Montag, 2. Mai 2016

Barack Obama and Winston Churchill



25 April 2016. A World to Win News Service. During a stopover in London, US president Barack Obama encouraged voters in an upcoming referendum to approve the UK's continued membership in the European Union and avoid what is widely known as a Brexit (Britain Exit). London's pro-Brexit mayor Boris Johnson provoked major controversy with an article claiming that Obama had banished a statue of Winston Churchill from his office as a snub to Britain's World War II prime minister, considered one of the most important individuals in British history. Johnson called this a "symbol of the part-Kenyan President's ancestral dislike of the British empire." (thesun.co.uk, 22 april 2016)

Obama's press secretary responded that it is customary to return items given to former presidents, and that another bust of Churchill enjoys a prominent place in the White House. Obama said he keeps this Churchill bust where he can see it every day. "It's there voluntarily... I love Winston Churchill. I love the guy."

What is there to love about Winston Churchill? His hands were shamelessly drenched in the blood of literally millions of people in Africa and Asia, and he defended these deaths by arguing that the world's dark-skinned natives benefited from the rule of the superior white man. Yet people are so brainwashed that UK polls hail Winston Churchill as a great statesman, perhaps the greatest ever.
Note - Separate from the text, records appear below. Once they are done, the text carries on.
Lemma at_index_spec st c i ch : caches st !! c = Some ch -> at_index st c i = pages ch !! i.
Proof. intros E. unfold at_index, pgs. by rewrite lookup_fmap, E. Qed.

Lemma meta_insert (m : gmap Z cache) c ch ch' : m !! c = Some ch -> meta ch' = meta ch -> meta <$> <[c := ch']> m = meta <$> m.
Proof. intros E Hc. rewrite fmap_insert, Hc. apply insert_id. by rewrite lookup_fmap, E. Qed.

Lemma setup_added st g c addr p rest ch :
  inv st g -> pool st = p :: rest -> caches st !! c = Some ch -> pages ch !! PAGE2PFN addr = None ->
  exists st', cache_setup_page c addr st = Some (st', Some (p, false)) /\
    added st g c (PAGE2PFN addr) p (Z.to_nat (current_generation st)) st'.
Proof.
  intros I Hpool Hch Hnone. pose proof (inv_current _ _ I) as Hcur.
  destruct (inv_pool _ _ I p ltac:(rewrite Hpool; left)) as (Hg & Hp & _ & pi0 & Ep & Hlen).
  set (n := Z.to_nat (current_generation st)).
  destruct (lookup_lt_is_Some_2 (gens g) n) as [l Hl]; [rewrite (inv_gens _ _ I); lia|].
  destruct (lookup_lt_is_Some_2 (generations st) n) as [pl Hpl]; [rewrite (inv_generations _ _ I); lia|].
  pose proof (inv_lists _ _ I _ _ _ Hl Hpl) as Hlist.
  assert (Hpl' : p ∉ l) by (intros Hq; by eapply Hp, gen_sub).
  destruct (gen_nodup _ _ _ _ I Hl) as [Hndl Hgl].
  unfold cache_setup_page, pmm_allocate_page. rewrite Hpool, (upd_spec _ _ _ _ Ep). cbv beta iota delta [mbind option_bind].
  erewrite upd_spec by (cbn; apply lookup_insert_eq). cbn [infos set_infos set_pool]. rewrite insert_insert_eq.
  set (pi2 := (set_offset _ ∘ _ ∘ _) _).
  unfold pmm_acquire_page_lock. cbn [infos set_infos set_pool]. rewrite lookup_insert_eq. cbv beta iota delta [mbind option_bind].
  assert (Hlk : has (flags pi2) PAGE_FLAG_LOCKED = false).
  { unfold pi2, new_page_flags. cbn. by flag. }
  rewrite Hlk. erewrite upd_spec by (cbn; apply lookup_insert_eq). cbn [infos set_infos set_pool]. rewrite insert_insert_eq.
  set (pi3 := set_flags _ pi2). unfold cache_compare_and_set_page, cache_lookup_page. cbn [caches set_infos set_pool]. rewrite Hch.
  cbv beta iota delta [mbind option_bind]. rewrite Hnone. erewrite upd_cache_spec by exact Hch. cbv beta iota.
  unfold pmm_retain. erewrite upd_spec by (cbn; apply lookup_insert_eq). cbn [infos set_infos set_pool set_caches]. rewrite insert_insert_eq.
  change (ref_count pi3 =? 0) with false. cbv iota. set (pi4 := set_ref _ pi3). cbv beta iota.
  unfold cached_page_add_to_gen. cbn [generations current_generation set_infos set_pool set_caches].
  fold n. rewrite Hpl. cbv beta iota delta [mbind option_bind].
  erewrite upd_spec by (cbn; apply lookup_insert_eq). cbn [infos set_infos set_pool set_caches]. rewrite insert_insert_eq.
  set (pi5 := cached_page_set_gen _ pi4). set (m0 := <[p := pi5]> (infos st)).
  set (st5 := set_infos m0 _).
  assert (Hlist5 : plist (links <$> infos st5) pl l).
  { eapply plist_frame; [|exact Hlist]. intros q Hq. cbn. unfold m0. rewrite fmap_insert, lookup_insert_ne; [done|]. by intros ->. }
  destruct (add_to_list_spec st5 l pl p Hlist5) as (pl' & m & -> & Hadd & Hcore & Hout);
    [by apply NoDup_cons|by apply Forall_cons|cbn; unfold m0; rewrite lookup_insert_eq; by eexists|].
  cbv beta iota delta [mbind option_bind]. unfold pmm_release_page_lock. cbn [infos set_gen_list set_generations set_infos st5].
  destruct (lookup_core _ _ p pi5 Hcore) as (pi6 & Ep6 & Hc6); [cbn; unfold m0; apply lookup_insert_eq|].
  rewrite Ep6. cbv beta iota delta [mbind option_bind].
  assert (Hf6 : flags pi6 = flags pi5) by (by injection Hc6).
  assert (Hf5 : flags pi5 = with_gen (current_generation st) (flags pi3)) by done.
  assert (Hlk6 : has (flags pi6) PAGE_FLAG_LOCKED = true).
  { rewrite Hf6, Hf5, has_with_gen by reflexivity. unfold pi3. cbn. apply has_lor_same; done. }
  rewrite Hlk6. cbn [kassert]. cbv beta iota delta [mbind option_bind].
  erewrite upd_spec by (cbn; exact Ep6). eexists. split; [done|].
  set (pf := set_flags _ pi6).
  constructor; cbn [infos pool caches generations disk dirty_caches base_generation current_generation set_infos set_gen_list set_generations set_pool set_caches st5].
  - intros q Hq. rewrite lookup_insert_ne by done. rewrite <- !lookup_fmap, Hcore. cbn. unfold m0.
    by rewrite fmap_insert, lookup_insert_ne, lookup_fmap by done.
  - exists pf. rewrite lookup_insert_eq. split; [done|]. injection Hc6 as E1 E2 E3 E4 E5.
    assert (Hfl : flags pf = new_flags (current_generation st) (flags pi0)) by (unfold pf; cbn; rewrite Hf6, Hf5; done).
    destruct (new_flags_spec (current_generation st) (flags pi0) ltac:(lia)) as (F1 & F2 & F3 & F4 & F5 & F6 & F7).
    unfold is_dirty. rewrite Hfl. conjs; try done; try (cbn; congruence).
    rewrite F1. unfold n. lia.
  - exists l, pl'. split; [done|]. split; [done|]. split.
    + rewrite (links_insert _ _ pi6) by done. exact Hadd.
    + intros q Hq. rewrite lookup_insert_ne by (intros E; subst q; apply Hq; left). rewrite Hout by done. cbn. unfold m0.
      by rewrite lookup_insert_ne by (intros E; subst q; apply Hq; left).
  - rewrite map_size_insert_Some by done. rewrite <- (map_size_fmap core m), Hcore, map_size_fmap. cbn. unfold m0.
    by rewrite map_size_insert_Some.
  - done.
  - intros c' j. unfold at_index, pgs. cbn. rewrite fmap_insert. destruct (decide (c' = c)) as [->|Hne].
    + rewrite lookup_insert_eq. cbn. destruct (decide (j = PAGE2PFN addr)) as [->|Hj].
      * rewrite lookup_insert_eq. by rewrite decide_True.
      * rewrite lookup_insert_ne by done. rewrite decide_False by naive_solver. by rewrite lookup_fmap, Hch.
    + rewrite lookup_insert_ne by done. rewrite decide_False by naive_solver. done.
  - by apply (meta_insert _ _ ch).
  - done.
Qed.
As a young man he set off for Africa to take part in "a lot of jolly little wars against barbarous peoples". When he found the local population fought back against British troops and settlers occupying their land, he branded their resistance as "a strong aboriginal propensity to kill" and demanded they be crushed. He defended the British concentration camps in South Africa where 28,000 Boers (Dutch immigrants) died, and separate camps where 150,000 Black Africans were herded and 14,000 died. As Colonial Secretary in the 1920s, he unleashed Black and Tan thugs (the Special Forces of the day) on Irish rising up against British rule. When Kurds rebelled against British domination in the 1940s, he declared himself "strongly in favour of using poisoned gas against uncivilised tribes".

Churchill believed the fertile highlands of Kenya should belong to white settlers and indigenous populations should be cleared out. When the Kikuyu people fought against this in what became known as the Mau Mau rebellion, some 150,000 were forced into detention camps. In her book Imperial Reckoning: The Untold Story of Britain's Gulag, based on five years of investigation, Pulitzer prize-winning historian Professor Caroline Elkins describes the electric shocks, whipping, horrendous mutilation and murder, including burn people alive, used against Africans suspected of of supporting the uprising.

He offered the "Promised Land" to Jews and dismissed the Palestinians already living in the country as "barbaric hoards who ate little but camel dung". He created Jordan and Iraq, using arbitrary borders to divide and rule ethnic groups, bombing whole villages into submission and setting the stage for today's crisis. The terror bombing of civilians in 1920 was a preview of US and British tactics during the invasion and occupation of contemporary Iraq.

In sheer numbers, Churchill's imperial policies were most brutally demonstrated in colonial India. In the 1943 famine, at least 3 million people starved to death in Bengal. In full awareness, Churchill refused to send food supplies to the region, saying it was the fault of Indians themselves for "breeding like rabbits".

Madhusree Mukerjee's book Churchill's Secret War vividly describes the famine's effect, drawing on interviews with survivors. "Many suicides, mercy killings and cases of child abandonment took place among families who could no longer bear to see the wild-eyed, starving faces of their children. Mass prostitution by village mothers, wives or daughters with anyone who had grain often saved whole families. Brothels for [British and Australian] soldiers were serviced by the starving young girls from the countryside. Many were lured by promises of a real job and then forced into servitude, in much the same way as today women are forced into prostitution around the world." (See awtwns110411)

After WWII, the British empire gave way to US domination, and British imperialism flourished as junior partner in this new "special relationship" with the U.S. The days when Western powers enjoyed direct and open government over colonies may be mainly over, but imperialism as an economic and political system in which a handful of countries dominate and bleed the world is still in force. For instance: the troop occupations and wars spawned by the need to protect US, UK and other Western interests in the Middle East, and the sweatshops in Bangladesh and China without which there would be no Western malls, are no less devastating than the horrors faced by directly colonised peoples who once made up most of the world's population.

Obama's own Kikuyu grandfather was imprisoned under Churchill's reign. But Churchill is Obama's role model, just as he is for most leaders and would-be leaders of imperialist powers. When Obama says "I love the guy", he is speaking as the commander in chief and chief executive officer of the American empire, and like Churchill, he is prepared to do whatever he can to defend it.